Okay, here's a few questions I would like to ask:
For your alcian blue staining procedures, I would like to understand
1) how is the section dewaxed using the auto-stainer?
2) why is there a need to dehydrate and clear the section being mounting the slides? Can we remove those steps and directly mount it?
For your masson trichome staining,
3) what happens if step 3 is not done and the section drys up?
4) The names of different dyes and the colour they stain are all over the page, making it unclear which dye stain which color...
So it would be good if I could know which dye stains which color?
5) What do you mean by "blue for 5 minutes" in step 6?
Hope you don't mind me asking you so many questions, it's just that your job is quite interesting =)
Many thanks
Quan Jun
TG02
Group 08
11 August 2008
Hi Ying Chee,
Just 1 question,
Can you share some of the difficulties you have faced in the process of performing these staining processes?
Thankz!
Han Yang
TG01
Hi Han Yang!
We have not seen you for quite some time. Suppose you're busy with your experiment. :)

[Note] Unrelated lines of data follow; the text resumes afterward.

(** ** Promoted operations *)

Lemma promoted_loop_spec promoted s r :
  NoDup (sop_id <$> promoted) →
  Forall (λ op, logged_in s (sop_id op) ∧ ¬ buffered_in s (sop_id op) ∧
    ∃ env, decode (sop_payload op) = inr env ∧ source (sop_id op) env) promoted →
  sourced s →
  ∃ s' r' l, drain_promoted_loop inc graphemes decode promoted (s, r) = (s', inr r') ∧ same_log s s' ∧
    progress (sop_id <$> promoted) s r [] s' r' l.
Proof.
  revert s r. induction promoted as [|op ops IH]; intros s r Hnd Hall Hs; simpl.
  { exists s, r, []. split_and!; [done|done|by apply progress_refl]. }
  apply NoDup_cons in Hnd as [Hop Hnd]. apply Forall_cons in Hall as [(Hlog & Hbuf & env0 & Hdec & Hsrc) Hall].
  set (s1 := set_pending_envelopes (delete (sop_id op) (s_pending_envelopes s)) s).
  assert (Hstep : ∀ env t, source (sop_id op) env → sourced t → same_log s t → s_document t = s_document s →
    s_pending_envelopes t = delete (sop_id op) (s_pending_envelopes s) →
    ∃ s' r' l, drain_promoted_loop inc graphemes decode ops (apply_or_defer (sop_id op) env (t, r)) = (s', inr r') ∧
      same_log s s' ∧ progress (sop_id op :: (sop_id <$> ops)) s r [] s' r' l).
  { intros env t He Ht Hsame Hdoc Henv. pose proof Hsame as (_ & _ & Esync & _).
    destruct (progress_apply good source (sop_id op :: (sop_id <$> ops)) (sop_id <$> ops) (sop_id op) env s t r)
      as [l Hl]; try done.
    - intros i Hne. rewrite Henv. by apply lookup_delete_ne.
    - intros _. rewrite Henv. apply lookup_delete_eq.
    - intros _. left. left.
    - set_solver.
    - pose proof (apply_or_defer_log (sop_id op) env t r) as Hlog1.
      destruct (apply_or_defer (sop_id op) env (t, r)) as [t1 r1]. simpl in Hl, Hlog1.
      assert (Hsame1 : same_log s t1) by (by etrans). pose proof Hsame1 as (_ & _ & Esync1 & _).
      destruct (IH t1 r1 Hnd) as (s' & r' & k & Hloop & Hsame' & Hk).
      + unfold logged_in, buffered_in in *. by rewrite Esync1.
      + apply Hl.
      + exists s', r', (l ++ k). split_and!; [done|by etrans|]. by eapply progress_trans. }
  destruct (s_pending_envelopes s !! sop_id op) as [env|] eqn:He.
  - apply Hstep; try done; [by eapply so_envelope|by apply sourced_delete].
  - rewrite Hdec. apply Hstep; try done. by rewrite delete_id.
Qed.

The most challenging problem i have is that i get different results; different degree of staining for slides which i performed the staining on at the same time. Or sometimes,or rather most of the times, one component is stained darker or lighter than the rest. Eg. nuclei is stained black instead of bluish black in Masson Trichome.
But of course, different lab/med technologists have different preferences. Some prefer lighter stains, while other may prefer darker. So you got to see who you work with too. :)
See you around!
Ying Chee
Hi Quan Jun,
These are my answers to your questions :)
1. Dewaxing- also known as deparaffinization which is the removal of the paraffin wax.
-After heating the sections for 3 mins on a hotplate, load the rack of slides into the auto-stainer. Select the program for H&E staining. So for this program, it will use 3 changes of xylene at 3mins each per station.
2. Dehydration is done to remove the excess water in the tissue section. Clearing is done using xylene to remove the alcohol in the sections to ensure miscibility when mounting with Depex.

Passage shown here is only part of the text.